Furthermore, reviewing my current code-base’s use of Either for error handling, I find that we only return Either for functions that we reasonably expect to fail for one of a few reasons

  1. The function is only defined for a subset of its inputs (partial functions like parseInt).
  2. External systems don’t behave as we expect (usually expressed as IOException).
  3. Some other condition not related to our inputs is is not met (eg timeouts).
  4. The function calls another function that we expect to fail.

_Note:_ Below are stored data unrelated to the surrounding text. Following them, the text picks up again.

Lemma mq_to_free_rep m q f msg next :
  mq_rep m (msg :: q) f → chain (mq_next m) next q →
  mq_rep (mq_to_free msg next m) q (msg :: f).
Proof.
  intros [Hq Hfc Hnd Ht He Hmax Hb Hdata] Hn.
  assert (Hperm : (q ++ msg :: f) ≡ₚ ((msg :: q) ++ f)) by (cbn; symmetry; apply Permutation_middle).
  apply list.NoDup_cons in Hnd as [[Hxq Hxf]%not_elem_of_app Hnd].
  assert (Hx : msg ≠ RT_NULL) by (eapply chain_nonnull; [exact Hq|by left]).
  split; cbn [mq_to_free mq_next mq_head mq_free mq_tail mq_entry mq_max_msgs mq_msg_size mq_data].
  - eapply chain_ext; [|exact Hn]. intros z Hz. rewrite lookup_insert_ne; [done|by intros ->].
  - cbn [chain]. split; [done|]. split; [done|]. exists (mq_free m). rewrite lookup_insert_eq.
    split; [done|]. eapply chain_ext; [|exact Hfc]. intros z Hz. rewrite lookup_insert_ne; [done|by intros ->].
  - rewrite Hperm. cbn. apply list.NoDup_cons. by rewrite not_elem_of_app.
  - rewrite Ht. destruct q as [|z q]; [by rewrite Z.eqb_refl|].
    change (last_or_null (msg :: z :: q)) with (last_or_null (z :: q)).
    rewrite (proj2 (Z.eqb_neq _ _)); [done|]. intros E. apply Hxq. rewrite <- E.
    by apply last_or_null_in.
  - rewrite He. simpl length. rewrite u16_small; [lia|]. simpl in Hmax. rewrite length_app in Hmax. lia.
  - by rewrite Hperm.
  - done.
  - intros z Hz. rewrite Hperm in Hz. by apply Hdata.
Qed.

(** ** The operations perform those moves *)

Lemma put_mq_twice o a b s : put_mq o a (put_mq o b s) = put_mq o a s.
Proof. unfold put_mq. cbn. by rewrite insert_insert_eq. Qed.
Lemma put_mq_lookup o m s : k_mqs (put_mq o m s) !! o = Some m.
Proof. cbn. by rewrite lookup_insert_eq. Qed.
Lemma wf_put_mq o m s : wf s → wf (put_mq o m s).
Proof. intros. by apply (wf_ext s). Qed.
Lemma put_mq_mask o m v s : set_k_primask v (put_mq o m s) = put_mq o m (set_k_primask v s).
Proof. reflexivity. Qed.

Lemma mq_get_next_ok s mq m msg y :
  k_mqs s !! mq = Some m → mq_next m !! msg = Some y → mq_get_next mq msg s = Ok s y.
Proof. intros Hm Hy. unfold mq_get_next. kstep. by rewrite Hy. Qed.
Lemma mq_set_next_ok s mq m msg next :
  k_mqs s !! mq = Some m → is_Some (mq_next m !! msg) →
  mq_set_next mq msg next s = Ok (put_mq mq (set_mq_next (<[msg := next]> (mq_next m)) m) s) tt.
Proof. intros Hm [y Hy]. unfold mq_set_next. kstep. rewrite Hy. by apply upd_mq_ok. Qed.
Lemma mq_write_ok s mq m msg d buffer size :
  k_mqs s !! mq = Some m → mq_data m !! msg = Some d →
  mq_write mq msg buffer size s = Ok (put_mq mq (set_mq_data
    (<[msg := take (Z.to_nat size) buffer ++ drop (Z.to_nat size) d]> (mq_data m)) m) s) tt.
Proof.
  intros Hm Hd. unfold mq_write. kstep. rewrite Hd. cbn [from_option_or].
  by apply (upd_mq_ok _ _ _ m).
Qed.
Lemma mq_read_ok s mq m msg d n :
  k_mqs s !! mq = Some m → mq_data m !! msg = Some d →
  mq_read mq msg n s = Ok s (take (Z.to_nat n) d).
Proof. intros Hm Hd. unfold mq_read. kstep. by rewrite Hd. Qed.

(** Conditional updates, as one update of the structure. *)
Lemma when_upd_mq s mq m b f :
  k_mqs s !! mq = Some m →
  when b (upd_mq mq f) s = Ok (put_mq mq (if b then f m else m) s) tt.
Proof.
  intros Hm. destruct b; cbn [when]; [by apply upd_mq_ok|]. unfold put_mq. by rewrite insert_id.
Qed.
Lemma when_set_next s mq m b msg next :
  k_mqs s !! mq = Some m → (b = true → is_Some (mq_next m !! msg)) →
  when b (mq_set_next mq msg next) s
  = Ok (put_mq mq (if b then set_mq_next (<[msg := next]> (mq_next m)) m else m) s) tt.
Proof.
  intros Hm Hs. destruct b; cbn [when]; [by apply mq_set_next_ok; auto|].
  unfold put_mq. by rewrite insert_id.
Qed.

Our convention is that if a public function can reasonably expect to fail, it should return an Either, usually with Exception as the Left type. In practice then we have the equivalent of a single checked exception type (we don’t necessarily know what can go wrong, but we know that something can) that plays nicely with higher-order functions such as If calling code needs to do different things with different failures then it is going to have to check the runtime type of Left, and if you want to know what types you need to check for you’re going to have to examine the whole expression tree, but this is what usually happens in practice even with checked exceptions - we handle a few predictable special cases and then see what else occurs in production.

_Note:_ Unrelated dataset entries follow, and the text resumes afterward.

(* ===== verification/Mem.v ===== *)
(** * The small memory allocator ([mem.c])

    The heap is the range of addresses from [heap_ptr] to the end of the header
    at [heap_end]; a [struct heap_mem] is looked up by its address, and the
    bytes that the calls of the allocator copy or clear are kept apart from the
    headers. The allocator runs under the semaphore [heap_sem] of the kernel. *)

From Stdlib Require Import ZArith Lia.
From stdpp Require Import base gmap list fin_maps.
From S2P Require Import RTThread.
From S2P Require Import Prelude.
From S2P Require Import Bytes.
From S2P Require Import ListModel.
From S2P Require Import Kernel.
From S2P Require Import Semaphore.

Definition HEAP_MAGIC : Z := 7840.
Definition MIN_SIZE : Z := 12.
Definition MIN_SIZE_ALIGNED : Z := RT_ALIGN MIN_SIZE RT_ALIGN_SIZE.
Definition SIZEOF_STRUCT_MEM : Z := RT_ALIGN 12 RT_ALIGN_SIZE.

Record heap_mem : Set := mk_heap_mem {
  hm_magic : Z;
  hm_used : Z;
  hm_next : Z;
  hm_prev : Z }.
Definition set_hm_magic x m := mk_heap_mem x (hm_used m) (hm_next m) (hm_prev m).
Definition set_hm_used x m := mk_heap_mem (hm_magic m) x (hm_next m) (hm_prev m).
Definition set_hm_next x m := mk_heap_mem (hm_magic m) (hm_used m) x (hm_prev m).
Definition set_hm_prev x m := mk_heap_mem (hm_magic m) (hm_used m) (hm_next m) x.

(** The globals of [mem.c]; [heap_bytes] is the memory from [heap_ptr] on. *)
Record heap : Type := mk_heap {
  heap_ptr : ptr;
  heap_end : ptr;
  lfree : ptr;
  heap_sem : ptr;
  mem_size_aligned : Z;
  used_mem : Z;
  max_mem : Z;
  heap_mems : gmap ptr heap_mem;
  heap_bytes : list Z }.
Definition set_lfree x h := mk_heap (heap_ptr h) (heap_end h) x (heap_sem h)
  (mem_size_aligned h) (used_mem h) (max_mem h) (heap_mems h) (heap_bytes h).
Definition set_used_mem x h := mk_heap (heap_ptr h) (heap_end h) (lfree h) (heap_sem h)
  (mem_size_aligned h) x (max_mem h) (heap_mems h) (heap_bytes h).
Definition set_max_mem x h := mk_heap (heap_ptr h) (heap_end h) (lfree h) (heap_sem h)
  (mem_size_aligned h) (used_mem h) x (heap_mems h) (heap_bytes h).
Definition set_heap_mems x h := mk_heap (heap_ptr h) (heap_end h) (lfree h) (heap_sem h)
  (mem_size_aligned h) (used_mem h) (max_mem h) x (heap_bytes h).
Definition set_heap_bytes x h := mk_heap (heap_ptr h) (heap_end h) (lfree h) (heap_sem h)
  (mem_size_aligned h) (used_mem h) (max_mem h) (heap_mems h) x.

(** ** Access to headers *)

Notation M := (ST heap) (only parsing).

Definition get_mem (p : ptr) : M heap_mem := λ h,
  from_option_or FNull (heap_mems h !! p) h.
Definition upd_mem (p : ptr) (f : heap_mem → heap_mem) : M unit := λ h,
  match heap_mems h !! p with
  | Some m => Ok (set_heap_mems (<[p := f m]> (heap_mems h)) h) tt
  | None => Err FNull
  end.
(** A header written to raw memory of the heap. *)
Definition new_mem (p : ptr) (m : heap_mem) : M unit := λ h,
  if (heap_ptr h <=? p) && (p + SIZEOF_STRUCT_MEM <=? heap_end h + SIZEOF_STRUCT_MEM)
  then Ok (set_heap_mems (<[p := m]> (heap_mems h)) h) tt
  else Err FBounds.

(** Walks along the blocks visit each of them once at most, and a block is at
    least as long as its header. *)
Definition walk_fuel (h : heap) : nat := S (Z.to_nat (mem_size_aligned h)).

(** ** Merging neighbouring free blocks *)

Definition plug_holes (mem : ptr) : M unit :=
  h ← get;
  rt_assert (heap_ptr h <=? mem);;
  rt_assert (mem <? heap_end h);;
  m ← get_mem mem;
  rt_assert (hm_used m =? 0);;
  let nmem := heap_ptr h + hm_next m in
  (if negb (mem =? nmem) then
     n ← get_mem nmem;
     when ((hm_used n =? 0) && negb (nmem =? heap_end h))
       (when (lfree h =? nmem) (modify (set_lfree mem));;
        upd_mem mem (set_hm_next (hm_next n));;
        upd_mem (heap_ptr h + hm_next n) (set_hm_prev (u32 (mem - heap_ptr h))))
   else mret ());;
  m ← get_mem mem;
  let pmem := heap_ptr h + hm_prev m in
  (if negb (pmem =? mem) then
     p ← get_mem pmem;
     when (hm_used p =? 0)
       (h' ← get;
        when (lfree h' =? mem) (modify (set_lfree pmem));;
        upd_mem pmem (set_hm_next (hm_next m));;
        upd_mem (heap_ptr h + hm_next m) (set_hm_prev (u32 (pmem - heap_ptr h))))
   else mret ()).

(** [used_mem += x] and the high-water mark. *)
Definition account (x : Z) : M unit :=
  h ← get;
  modify (set_used_mem (u32 (used_mem h + x)));;
  h ← get;
  when (max_mem h <? used_mem h) (modify (set_max_mem (used_mem h))).

(** [while (lfree->used && lfree != heap_end)] *)
Fixpoint lfree_advance (fuel : nat) : M unit :=
  match fuel with
  | O => fail FHang
  | S fuel' =>
      h ← get;
      m ← get_mem (lfree h);
      if negb (hm_used m =? 0) && negb (lfree h =? heap_end h) then
        modify (set_lfree (heap_ptr h + hm_next m));;
        lfree_advance fuel'
      else mret ()
  end.

(** A free header at [ptr2], linked after the block [mem] at offset [ptr]. *)
Definition split_mem (mem : ptr) (ptr ptr2 : Z) (use : bool) : M unit :=
  h ← get;
  m ← get_mem mem;
  let mem2 := heap_ptr h + ptr2 in
  new_mem mem2 (mk_heap_mem HEAP_MAGIC 0 (hm_next m) ptr);;
  upd_mem mem (set_hm_next ptr2);;
  when use (upd_mem mem (set_hm_used 1));;
  m2 ← get_mem mem2;
  when (negb (hm_next m2 =? u32 (mem_size_aligned h + SIZEOF_STRUCT_MEM)))
    (upd_mem (heap_ptr h + hm_next m2) (set_hm_prev ptr2)).

(** Taking the free block at offset [ptr] for [size] bytes. *)
Definition malloc_take (ptr size : Z) : M unit :=
  h ← get;
  let mem := heap_ptr h + ptr in
  m ← get_mem mem;
  (if u32 (size + SIZEOF_STRUCT_MEM + MIN_SIZE_ALIGNED)
      <=? u32 (hm_next m - u32 (ptr + SIZEOF_STRUCT_MEM)) then
     split_mem mem ptr (u32 (ptr + SIZEOF_STRUCT_MEM + size)) true;;
     account (u32 (size + SIZEOF_STRUCT_MEM))
   else
     upd_mem mem (set_hm_used 1);;
     m ← get_mem mem;
     account (u32 (hm_next m - u32 (mem - heap_ptr h))));;
  upd_mem mem (set_hm_magic HEAP_MAGIC);;
  h ← get;
  when (mem =? lfree h)
    (lfree_advance (walk_fuel h);;
     h ← get;
     if lfree h =? heap_end h then mret ()
     else m ← get_mem (lfree h); rt_assert (hm_used m =? 0)).

(** The scan for the first free block that fits; [None] when it runs out. *)
Fixpoint malloc_scan (fuel : nat) (size ptr : Z) : M (option Z) :=
  match fuel with
  | O => fail FHang
  | S fuel' =>
      h ← get;
      if ptr <? u32 (mem_size_aligned h - size) then
        m ← get_mem (heap_ptr h + ptr);
        if (hm_used m =? 0) && (size <=? u32 (hm_next m - u32 (ptr + SIZEOF_STRUCT_MEM)))
        then mret (Some ptr)
        else malloc_scan fuel' size (hm_next m)
      else mret None
  end.

(** ** The calls, with the kernel around the heap *)

Record hstate : Type := mk_hstate { hs_kernel : kstate; hs_heap : heap }.
Notation H := (ST hstate) (only parsing).

Definition on_kernel {A} (m : K A) : H A := λ s,
  match m (hs_kernel s) with
  | Ok k a => Ok (mk_hstate k (hs_heap s)) a
  | Err e => Err e
  end.
Definition on_heap {A} (m : M A) : H A := λ s,
  match m (hs_heap s) with
  | Ok h a => Ok (mk_hstate (hs_kernel s) h) a
  | Err e => Err e
  end.

(** [rt_sem_take(&heap_sem, RT_WAITING_FOREVER)]: the model has no
    continuation for a call that waits for another one to leave the heap. *)
Definition heap_take : H unit :=
  h ← on_heap get;
  r ← on_kernel (rt_sem_take (heap_sem h) RT_WAITING_FOREVER);
  match r with Done _ => mret () | Wait _ => fail FBlocked end.
Definition heap_release : H unit :=
  h ← on_heap get;
  on_kernel (rt_sem_release (heap_sem h));;
  mret ().

Definition rt_system_heap_init (begin_addr end_addr : ptr) : H unit :=
  let begin_align := RT_ALIGN begin_addr RT_ALIGN_SIZE in
  let end_align := RT_ALIGN_DOWN end_addr RT_ALIGN_SIZE in
  on_kernel RT_DEBUG_NOT_IN_INTERRUPT;;
  if (2 * SIZEOF_STRUCT_MEM <? end_align)
     && (begin_align <=? u32 (end_align - 2 * SIZEOF_STRUCT_MEM)) then
    let size := u32 (end_align - begin_align - 2 * SIZEOF_STRUCT_MEM) in
    let next := u32 (size + SIZEOF_STRUCT_MEM) in
    h ← on_heap get;
    let e := begin_align + next in
    on_heap (modify (λ _, mk_heap begin_align e (lfree h) (heap_sem h) size
      (used_mem h) (max_mem h)
      (<[e := mk_heap_mem HEAP_MAGIC 1 next next]>
        (<[begin_align := mk_heap_mem HEAP_MAGIC 0 next 0]> (heap_mems h)))
      (heap_bytes h)));;
    on_kernel (rt_sem_init (heap_sem h) [104; 101; 97; 112] 1 RT_IPC_FLAG_FIFO);;
    on_heap (modify (set_lfree begin_align))
  else mret ().

Definition rt_malloc (size : Z) : H ptr :=
  if size =? 0 then mret RT_NULL
  else
    on_kernel RT_DEBUG_NOT_IN_INTERRUPT;;
    let size := RT_ALIGN size RT_ALIGN_SIZE in
    h ← on_heap get;
    if mem_size_aligned h <? size then mret RT_NULL
    else
      let size := if size <? MIN_SIZE_ALIGNED then MIN_SIZE_ALIGNED else size in
      heap_take;;
      h ← on_heap get;
      r ← on_heap (malloc_scan (walk_fuel h) size (u32 (lfree h - heap_ptr h)));
      match r with
      | Some ptr =>
          let mem := heap_ptr h + ptr in
          on_heap (malloc_take ptr size);;
          heap_release;;
          rt_assert (mem + SIZEOF_STRUCT_MEM + size <=? heap_end h);;
          rt_assert ((mem + SIZEOF_STRUCT_MEM) mod RT_ALIGN_SIZE =? 0);;
          rt_assert (Z.land mem (RT_ALIGN_SIZE - 1) =? 0);;
          mret (mem + SIZEOF_STRUCT_MEM)
      | None =>
          heap_release;;
          mret RT_NULL
      end.

Definition rt_free (rmem : ptr) : H unit :=
  if rmem =? RT_NULL then mret ()
  else
    on_kernel RT_DEBUG_NOT_IN_INTERRUPT;;
    rt_assert (Z.land rmem (RT_ALIGN_SIZE - 1) =? 0);;
    h ← on_heap get;
    rt_assert ((heap_ptr h <=? rmem) && (rmem <? heap_end h));;
    if (rmem <? heap_ptr h) || (heap_end h <=? rmem) then mret ()
    else
      let mem := rmem - SIZEOF_STRUCT_MEM in
      heap_take;;
      m ← on_heap (get_mem mem);
      rt_assert (negb (hm_used m =? 0));;
      rt_assert (hm_magic m =? HEAP_MAGIC);;
      on_heap (upd_mem mem (set_hm_used 0));;
      on_heap (upd_mem mem (set_hm_magic HEAP_MAGIC));;
      h ← on_heap get;
      when (mem <? lfree h) (on_heap (modify (set_lfree mem)));;
      on_heap (modify (set_used_mem (u32 (used_mem h - (hm_next m - (mem - heap_ptr h))))));;
      on_heap (plug_holes mem);;
      heap_release.

(** [rt_memcpy] and [rt_memset] on blocks of the heap. *)
Definition heap_memcpy (dst src : ptr) (n : Z) : M unit :=
  h ← get;
  b ← memcpy (heap_bytes h) (dst - heap_ptr h) (heap_bytes h) (src - heap_ptr h) n;
  modify (set_heap_bytes b).
Definition heap_memset (dst : ptr) (c n : Z) : M unit :=
  h ← get;
  b ← from_option_or FBounds
        (wr (heap_bytes h) (dst - heap_ptr h) (replicate (Z.to_nat n) c));
  modify (set_heap_bytes b).

Definition rt_realloc (rmem : ptr) (newsize : Z) : H ptr :=
  on_kernel RT_DEBUG_NOT_IN_INTERRUPT;;
  let newsize := RT_ALIGN newsize RT_ALIGN_SIZE in
  h ← on_heap get;
  if mem_size_aligned h <? newsize then mret RT_NULL
  else if newsize =? 0 then rt_free rmem;; mret RT_NULL
  else if rmem =? RT_NULL then rt_malloc newsize
  else
    heap_take;;
    h ← on_heap get;
    if (rmem <? heap_ptr h) || (heap_end h <=? rmem) then
      heap_release;; mret rmem
    else
      let mem := rmem - SIZEOF_STRUCT_MEM in
      let ptr := u32 (mem - heap_ptr h) in
      m ← on_heap (get_mem mem);
      let size := u32 (hm_next m - ptr - SIZEOF_STRUCT_MEM) in
      if size =? newsize then heap_release;; mret rmem
      else if u32 (newsize + SIZEOF_STRUCT_MEM + MIN_SIZE) <? size then
        on_heap (modify (set_used_mem (u32 (used_mem h - (size - newsize)))));;
        let ptr2 := u32 (ptr + SIZEOF_STRUCT_MEM + newsize) in
        on_heap (split_mem mem ptr ptr2 false);;
        let mem2 := heap_ptr h + ptr2 in
        when (mem2 <? lfree h) (on_heap (modify (set_lfree mem2)));;
        on_heap (plug_holes mem2);;
        heap_release;;
        mret rmem
      else
        heap_release;;
        nmem ← rt_malloc newsize;
        (if negb (nmem =? RT_NULL) then
           on_heap (heap_memcpy nmem rmem (if size <? newsize then size else newsize));;
           rt_free rmem
         else mret ());;
        mret nmem.

Definition rt_calloc (count size : Z) : H ptr :=
  p ← rt_malloc (u32 (count * size));
  (if negb (p =? RT_NULL) then on_heap (heap_memset p 0 (u32 (count * size))) else mret ());;
  mret p.

(** The three values [rt_memory_info] stores. *)
Definition rt_memory_info (s : hstate) : Z * Z * Z :=
  (mem_size_aligned (hs_heap s), used_mem (hs_heap s), max_mem (hs_heap s)).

One situation that this convention doesn’t help with is functions that don’t return any result - things like Writer.writeln(s: String). In Java this throws IOException, which is checked, so you are forced to consider the failure. We could return Either<IOException, Unit> in these cases, but as the caller is not processing a return value, it is easy to ignore the error as well. Real functional programmers don’t have to worry about these cases, as functions called just for their side-effects will only be invoked in the context of special error handling (the IO Monad). This hasn’t actually come up in our real-world codebase so far so I don’t know what to advise - maybe throwing the exception is the least worst thing here.

I think it may be time to the recap where we are with the whole exceptions v error results.

  1. Early APIs returned error codes or set global error flags, but it was easy to forget to check these.
  2. Exceptions were introduced to force explicit error handling, but it was still hard to know if a function could fail in practice.
  3. Checked exceptions were introduced to make expected failure conditions more explicit.
  4. Checked exceptions prove hard to reconcile with higher-order functions, go back 2 spaces.
  5. Either types give many of the advantages of unchecked exceptions and knowing that a function can fail in practice, but only for functions where the caller is relying on using the result.

So, you’re now asking, should I be using exceptions or Either in my code base?

Well you won’t be fired for using exceptions. Just claim that you haven’t read these posts, point out that there is not a standard result type in the standard library, and continue business as usual. You can document, log and debug your way out of the problems that will occur in the same way as you always have. If you’d like to raise your game though, then I’d definitely experiment with the functional style. In my last two Kotlin projects we have used a specialised Result variant of Either, similar to the one presented here, as our default strategy, and I’d say that it has been easier to work with than the alternative exception free-for-all.

If you’re a library writer and want to return Either from your functions, the lack of a functional error type in the standard library is going to cause you a problem. My advice would be to define a minimal Result type in your own package and return that - your clients can always write their own extension functions to convert to other representations.

I think that I’m done for this episode. I’m aware that this series is a little disjointed and that the parts are individually too short. It’s a consequence I’m afraid of my working out what I think by writing, and needing to publish to get some feedback to inform future posts (Discuss this post). Maybe I’ll be able to pull it all together into a single coherent article in the future. In the meantime, I think that there are two more posts to come - a review of existing Kotlin result types, and a post on making functional error handling work for you.